Problems with >2GB tables on Linux 2.0
Hi,
I saw a message a couple of weeks ago from someone having problems with
larger than 2GB tables. I have similar problems.
PostgreSQL: anon-cvs as of today (2/5/1999)
OS: Redhat Linux 5.2 (running 2.0.35)
I created a database called mcrl, and a table called mcrl3_1.
I copied in a set of 450MB of data twice(which comes to pg file size of
2.4GB or so).
When it hit 2GB I got this message:
mcrl=> copy mcrl3_1 FROM '/home/gjerde/mcrl/MCR3_1.txt';
ERROR: mcrl3_1: cannot extend
The table file looks like this:
[postgres@snowman mcrl]$ ls -l mcrl*
-rw------- 1 postgres postgres 2147482624 Feb 5 16:49 mcrl3_1
It did NOT create the .1 file however, which I did see when I tried this
on 6.4.2(but still didn't work).
I looked around in the code(specifically src/backend/storage/smgr/*.c),
but couldn't figure too much of it out. I'll have to figure out how
postgres handles the database files first..
Hope this helps,
Ole Gjerde
I just found out that you guys have been discussing this problem.. oops..

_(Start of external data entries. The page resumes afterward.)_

(* ===== verification/Unimem.v ===== *)
(** * The shared-memory store (rs/src/storage/unimem.rs, [hash_dirty] of storage/mod.rs)

    Rows as words of raw memory: a block per row, or cells of one block per dimension (a pool). A
    block of the unimem crate is its bytes; reading elements from it is the source's cast of a
    pointer, which answers [None] (undefined behaviour) when it is misaligned or leaves the block.
    Elsewhere [None] is a panic. [UnimemStore] answers whether a block could be opened by an
    argument, the environment. *)

From S2P Require Import Prelude.
From S2P Require Import Crypto.
From S2P Require Import Access.
From S2P Require Import Shard.

Local Open Scope Z_scope.

(** nebu: the element whose representation is a word of memory. *)
Class Raw `{Nebu} := { g_from_raw : u64 -> Goldilocks }.

(** [Goldilocks] is [repr(transparent)] over [u64]: the word of an element is the element. *)
Class RawLaws `{Raw} : Prop := { g_raw_round x : g_from_raw (g_as_u64 x) = x }.

(** The unimem crate: opening a block of a size answers its bytes, at least as many, or an error. *)
Definition MemError : Type := string.
Definition Opener : Type := nat -> result MemError (list u8).
Definition opener_ok (open : Opener) : Prop := forall n b, open n = Ok b -> (n <= length b)%nat.

(** [idx * bytes_per_entry] in a [usize]. *)
Definition usize_mul (a b : nat) : option nat := if 2 ^ 64 <=? Z.of_nat a * Z.of_nat b then None else Some (a * b)%nat.

(** [&mut bytes[offset..offset + cell.len()]] overwritten by [cell]. *)
Definition write_at (bytes : list u8) (offset : nat) (cell : list u8) : option (list u8) :=
  if (offset + length cell <=? length bytes)%nat then Some (take offset bytes ++ cell ++ drop (offset + length cell) bytes) else None.

Section Unimem.
  Context `{Nebu, Hemera, !Raw}.

Definition word_at (bytes : list u8) (i : nat) : u64 := from_le_bytes 64 (take 8 (drop i bytes)).

(** [from_raw_parts(bytes[offset..].as_ptr(), count)]: [count] elements from [offset]. *)
Definition raw_slice (bytes : list u8) (offset count : nat) : option (list Goldilocks) :=
  if (offset mod 8 =? 0)%nat && (offset + 8 * count <=? length bytes)%nat
  then Some (map (fun i => g_from_raw (word_at bytes (offset + 8 * i))) (seq 0 count)) else None.

Inductive Entry :=
| Pinned (block : list u8) (count : nat)
| Heap (v : list Goldilocks).

Record Pool := mkPool {
  p_block : list u8;
  bytes_per_entry : nat;
  capacity : nat;
  next_slot : nat;
  slots : gmap (bytes 32) (nat * nat);
  p_free : list nat;
}.

Record UnimemStore := mkUnimemStore {
  u_entries : gmap EntryKey Entry;
  u_pools : gmap u8 Pool;
  u_dirty : list (EntryKey * list Goldilocks);
}.

Definition uni_new : UnimemStore := mkUnimemStore ∅ ∅ [].

Definition set_u_entries (s : UnimemStore) x := mkUnimemStore x (u_pools s) (u_dirty s).
Definition set_u_pools (s : UnimemStore) x := mkUnimemStore (u_entries s) x (u_dirty s).
Definition set_u_dirty (s : UnimemStore) x := mkUnimemStore (u_entries s) (u_pools s) x.

(** [free.pop()] takes the last slot. *)
Definition alloc_slot (p : Pool) (key : bytes 32) : nat * Pool :=
  match slots p !! key with
  | Some (idx, _) => (idx, p)
  | None =>
      match last (p_free p) with
      | Some idx => (idx, mkPool (p_block p) (bytes_per_entry p) (capacity p) (next_slot p) (slots p) (removelast (p_free p)))
      | None => (next_slot p, mkPool (p_block p) (bytes_per_entry p) (capacity p) (S (next_slot p)) (slots p) (p_free p))
      end
  end.

(** ** Reads *)

Definition pool_slice (p : Pool) (idx count : nat) : option (list Goldilocks) :=
  offset ← usize_mul idx (bytes_per_entry p); raw_slice (p_block p) offset count.

Definition entry_slice (e : Entry) : option (list Goldilocks) :=
  match e with
  | Heap v => Some v
  | Pinned block count => raw_slice block 0 count
  end.

Definition entry_get (s : UnimemStore) (d : u8) (key : bytes 32) : option (option (list Goldilocks)) :=
  match u_entries s !! (d, key) with
  | None => Some None
  | Some e => v ← entry_slice e; Some (Some v)
  end.

Definition pool_slot (s : UnimemStore) (d : u8) (key : bytes 32) : option (Pool * (nat * nat)) :=
  p ← u_pools s !! d; slot ← slots p !! key; Some (p, slot).

Definition uni_get (s : UnimemStore) (d : u8) (key : bytes 32) : option (option (list Goldilocks)) :=
  match pool_slot s d key with
  | Some (p, (idx, count)) => v ← pool_slice p idx count; Some (Some v)
  | None => entry_get s d key
  end.

(** The rows of a pool, in some order of the hash map, then those of the entries. *)
Definition uni_iter (s : UnimemStore) (d : u8) : option (list ShardEntry) :=
  pooled ← match u_pools s !! d with
           | Some p => mapM (fun '(k, (idx, count)) => v ← pool_slice p idx count; Some (k, v)) (map_to_list (slots p))
           | None => Some []
           end;
  single ← mapM (fun '(k, e) => v ← entry_slice e; Some (k.2, v)) (filter (fun '(k, _) => k.1 = d) (map_to_list (u_entries s)));
  Some (pooled ++ single).

(** [block] and [cell]. *)
Definition uni_block (s : UnimemStore) (d : u8) (key : bytes 32) : option (list u8) :=
  match u_entries s !! (d, key) with Some (Pinned block _) => Some block | _ => None end.
Definition uni_cell (s : UnimemStore) (d : u8) (key : bytes 32) : option (list u8 * nat) :=
  p ← u_pools s !! d; slot ← slots p !! key; Some (p_block p, slot.1).

(** ** Writes *)

(** The bytes of a cell: zeros, and as many elements as fit. *)
Definition cell_bytes (size : nat) (value : list Goldilocks) : list u8 :=
  resize size (of_Z 8 0) (serialize_goldilocks (take (min (length value) (size / 8)) value)).

Definition pool_put (p : Pool) (key : bytes 32) (value : list Goldilocks) : option Pool :=
  let '(idx, p) := alloc_slot p key in
  offset ← usize_mul idx (bytes_per_entry p);
  block ← write_at (p_block p) offset (cell_bytes (bytes_per_entry p) value);
  Some (mkPool block (bytes_per_entry p) (capacity p) (next_slot p) (<[key := (idx, length value)]> (slots p)) (p_free p)).

Definition uni_put (open : Opener) (d : u8) (key : bytes 32) (value : list Goldilocks) : SM StorageError UnimemStore unit :=
  _ ← sm_lift (check_dimension d);
  _ ← sm_require (zlen value <=? MAX_VALUE_ELEMENTS) (Limit "value element count");
  _ ← sm_modify (fun s => if decide (d = EPHEMERAL) then s else set_u_dirty s (u_dirty s ++ [((d, key), value)]));
  s ← sm_get;
  match u_pools s !! d with
  | Some p =>
      p ← sm_some (pool_put p key value);
      sm_modify (fun s => set_u_pools s (<[d := p]> (u_pools s)))
  | None =>
      entry ← match open (max (length value * 8) 8) with
              | Ok block => block ← sm_some (write_at block 0 (serialize_goldilocks value)); mret (Pinned block (length value))
              | Err _ => mret (Heap value)
              end;
      sm_modify (fun s => set_u_entries s (<[(d, key) := entry]> (u_entries s)))
  end.

(** [hash_dirty]. *)
Definition hash_dirty (dirty : list (EntryKey * list Goldilocks)) : bytes 32 :=
  hemera_hash (flat_map (fun e => e.1.1 :: blist e.1.2) dirty).

Definition uni_commit : SM StorageError UnimemStore (bytes 32) :=
  s ← sm_get;
  let out := hash_dirty (u_dirty s) in
  _ ← sm_modify (fun s => set_u_dirty s []);
  mret out.

(** The slice of a row written through by [f], which keeps the length of a slice. *)
Definition uni_get_mut (d : u8) (key : bytes 32) (f : list Goldilocks -> list Goldilocks) (s : UnimemStore) : option (option UnimemStore) :=
  match pool_slot s d key with
  | Some (p, (idx, count)) =>
      offset ← usize_mul idx (bytes_per_entry p);
      v ← raw_slice (p_block p) offset count;
      block ← write_at (p_block p) offset (serialize_goldilocks (f v));
      Some (Some (set_u_pools s (<[d := mkPool block (bytes_per_entry p) (capacity p) (next_slot p) (slots p) (p_free p)]> (u_pools s))))
  | None =>
      match u_entries s !! (d, key) with
      | None => Some None
      | Some (Heap v) => Some (Some (set_u_entries s (<[(d, key) := Heap (f v)]> (u_entries s))))
      | Some (Pinned block count) =>
          v ← raw_slice block 0 count;
          block ← write_at block 0 (serialize_goldilocks (f v));
          Some (Some (set_u_entries s (<[(d, key) := Pinned block count]> (u_entries s))))
      end
  end.

Definition uni_mark_dirty (d : u8) (key : bytes 32) : SM StorageError UnimemStore unit :=
  _ ← sm_lift (check_dimension d);
  if decide (d = EPHEMERAL) then mret tt
  else
    s ← sm_get;
    v ← sm_some (uni_get s d key);
    match v with
    | Some v => sm_modify (fun s => set_u_dirty s (u_dirty s ++ [((d, key), v)]))
    | None => mret tt
    end.

Definition pool_remove (p : Pool) (key : bytes 32) : Pool :=
  match slots p !! key with
  | Some (idx, _) => mkPool (p_block p) (bytes_per_entry p) (capacity p) (next_slot p) (delete key (slots p)) (p_free p ++ [idx])
  | None => p
  end.

Definition drop_row (d : u8) (key : bytes 32) (s : UnimemStore) : UnimemStore :=
  let s := match u_pools s !! d with
           | Some p => set_u_pools s (<[d := pool_remove p key]> (u_pools s))
           | None => set_u_entries s (delete (d, key) (u_entries s))
           end in
  set_u_dirty s (filter (fun e => e.1 <> (d, key)) (u_dirty s)).

Definition uni_remove (d : u8) (key : bytes 32) : SM StorageError UnimemStore (option (list Goldilocks)) :=
  _ ← sm_lift (check_dimension d);
  s ← sm_get;
  v ← sm_some (uni_get s d key);
  match v with
  | None => mret None
  | Some v => _ ← sm_modify (drop_row d key); mret (Some v)
  end.

(** [reserve_pool]: its own errors are those of the unimem crate. *)
Definition reserve_pool (open : Opener) (d : u8) (expected_count bpe : nat) : SM MemError UnimemStore unit :=
  total ← sm_some (usize_mul expected_count bpe);
  block ← sm_lift (open (max total 8));
  sm_modify (fun s => set_u_pools s (<[d := mkPool block bpe expected_count 0 ∅ []]> (u_pools s))).

End Unimem.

I looked through the mailing-list archive, and didn't find any posts, but
february isn't in the archive yet :)
Ole Gjerde
I may be dating myself really badly here, but isn't there a hard limit
on
the file system at 2Gig? I thought the file size attribute in Unix is
represented as a 32 bit signed long, which happens to be a max value
of 2147483648. If I'm right, it means the problem is fundamentally
with the file system, not with PostGres, and you won't solve this
unless the os supports larger files.
gjerde@icebox.org wrote:
Hi,
I saw a message a couple of weeks ago from someone having problems with
larger than 2GB tables. I have similar problems.PostgreSQL: anon-cvs as of today (2/5/1999)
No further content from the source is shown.